Jeff Raikes, president of Microsoft’s business division, made the announcement during his keynote address at the VoiceCon Spring 2007 trade show in Orlando, Fla. According to Raikes, by 2010, the cost of standard VoIP business solutions will be half what they are today, as VoIP systems evolve from hardware to software.

“Software is set to transform business phone systems as profoundly as it has transformed virtually every other form of workplace communication,” Raikes said. “Over time, the software-based VoIP technology built into [OCS and OC] will offer so much value and cost savings that it will make the standard telephone look like that old typewriter that’s gathering dust in the stockroom.”

Click and Talk

The communications software will enable business users to call a coworker within the organization or a customer with a simple click on the person’s name within any Microsoft Office application. The software also comes with technology to help users determine whether a coworker is available and how best they can be contacted either in the office or while they are on the road.

Another key feature provides multiple methods to conduct meetings with individuals at disparate locations by choosing the “most convenient” method of communication through either voice call, audio or video conference or document sharing via the Internet.

On-the-go office workers will be able to use their office phone number and other corporate communications, tools such as instant messaging and audio or video conferencing, whether they are telecommuting from home or traveling.

Lower-cost calling plans and secure but easy access without the bother of a virtual private network (VPN) reduces the cost of communications and support while ramping up productivity for work-at-home and road warrior employees, Microsoft said.

The Business of VoIP

OCS and OC are “the most important new communications technology since Microsoft Outlook 1997,” Raikes said, adding that he predicted the number of business VoIP users will double in three years to 100 million people because they will “have the ability to make phone calls from Microsoft Office applications.”

OFC and OC are the next step in VoIP, taking the technology away from its hardware-reliant roots and making it another bit of functionality within Microsoft Office applications, said Raikes.

In addition, Raikes predicted this new approach to telephony will lead to cost reductions as IT departments move away from the management of multiple communications systems for telephony and software-based communications.

Crowded Phone Booth

Its technological advances aside, Microsoft is entering a space already crowded with competitors who have a lengthier history in the VoIP arena.

With its huge installed base of customers running some version of their Office productivity suite, Microsoft has a significant opportunity to move into the VoIP market by embedding the technology in its applications and by taking advantage of the company’s back-end servers that support these types of communications, Dana Gardner, principal analyst at Interarbor Solutions, told TechNewsWorld.

“However, it does require all those users in their installed base to have the up-to-date software as well as the up-to-date server. So, just because they have hundreds of millions of potential folks who can use this doesn’t mean that all will be moving to that higher upgrade and taking on the higher cost,” Gardner stated.

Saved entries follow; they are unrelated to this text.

(* ===== verification/LinkChild.v ===== *)
(** [link_child] of [Insert], the step of [make_split] that puts a new right
    sibling into the tree: what it does to the heap when the pair gets a new
    root, goes between its parent and a node that is too high, finds room in the
    parent, or splits it. *)
From Stdlib Require Import Sorted.
From S2P Require Import Prelude Compiler Memory StringSlice Key Ksearch Kpermuter Nodeversion.
From S2P Require Import Stringbag Node Heap Get Insert Remove Tree Find Steps InternodeSpec LeafSpec Locate Put NewLayer Ancestors.

(** * Locked versions *)
Lemma mark_nonroot_busy v :
  busy v -> let v' := Nodeversion.mark_nonroot NV v in
  busy v' /\ Nodeversion.isleaf NV v' = Nodeversion.isleaf NV v /\ Nodeversion.is_root NV v' = false.
Proof.
  intros (Hwf & Hl & Hd). cbv zeta.
  assert (forall n, 0 <= n < 32 -> Z.testbit (Nodeversion.mark_nonroot NV v) n = Z.testbit v n && negb (n =? 30)) as Ht
    by (intros n Hn; by apply (nonroot_testbit NV 0 9)).
  assert (Nodeversion.deleted NV (Nodeversion.mark_nonroot NV v) = false) as Hd'.
  { rewrite (deleted_testbit NV 0 9) in *. change (nv_bits NV - 3) with 29 in *. rewrite Ht by lia. by rewrite Hd. }
  split_and!.
  - split_and!; [|rewrite (locked_bit NV 0 9) in *; by rewrite Ht, Hl by lia|done].
    eapply (step_wf NV 0 9); [exact Hwf|]. by apply step_mark_nonroot.
  - rewrite !(isleaf_testbit NV 0 9). change (nv_bits NV - 1) with 31. by rewrite Ht, andb_true_r by lia.
  - rewrite (is_root_testbit NV 0 9). change (nv_bits NV - 2) with 30. by rewrite Ht, andb_false_r by lia.
Qed.
(** A version as the code leaves it for the next unlock. *)
Lemma busy_settled v :
  busy v -> quiet (Nodeversion.unlock NV v) /\
  Nodeversion.isleaf NV (Nodeversion.unlock NV v) = Nodeversion.isleaf NV v /\
  (Nodeversion.is_root NV v = false \/ Nodeversion.splitting NV v = true ->
   Nodeversion.is_root NV (Nodeversion.unlock NV v) = false).
Proof.
  intros (Hq & Hl & Hr)%unlock_quiet. split_and!; [done..|]. rewrite Hr. intros [->| ->]; [done|by rewrite andb_false_r].
Qed.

“I don’t see anything that will shake the consumer marketplace and make people say ‘Oh, I’ve got to have that,'” Jeff Kagan, a telecom industry analyst, told TechNewsWorld. “It will just be another offering from Microsoft and they will carve out a niche, unless they can market well and figure out how to carve a bigger niche. There are a lot of competitors today in that niche.”

Why would Microsoft take a chance in an already packed market? Microsoft has to do something to expand beyond the traditional laptop, according to Kagan. The Internet, he explained, and other services are making Microsoft less important.

“It’s still important and most users still have it, but it is less important today than it was 5 or 10 years ago,” he said. “They are looking to get into other business areas and it makes sense. However, I wouldn’t think that a business will use this as their main and only phone line. They can be successful. It will just be an additional phone service associated with the laptop.”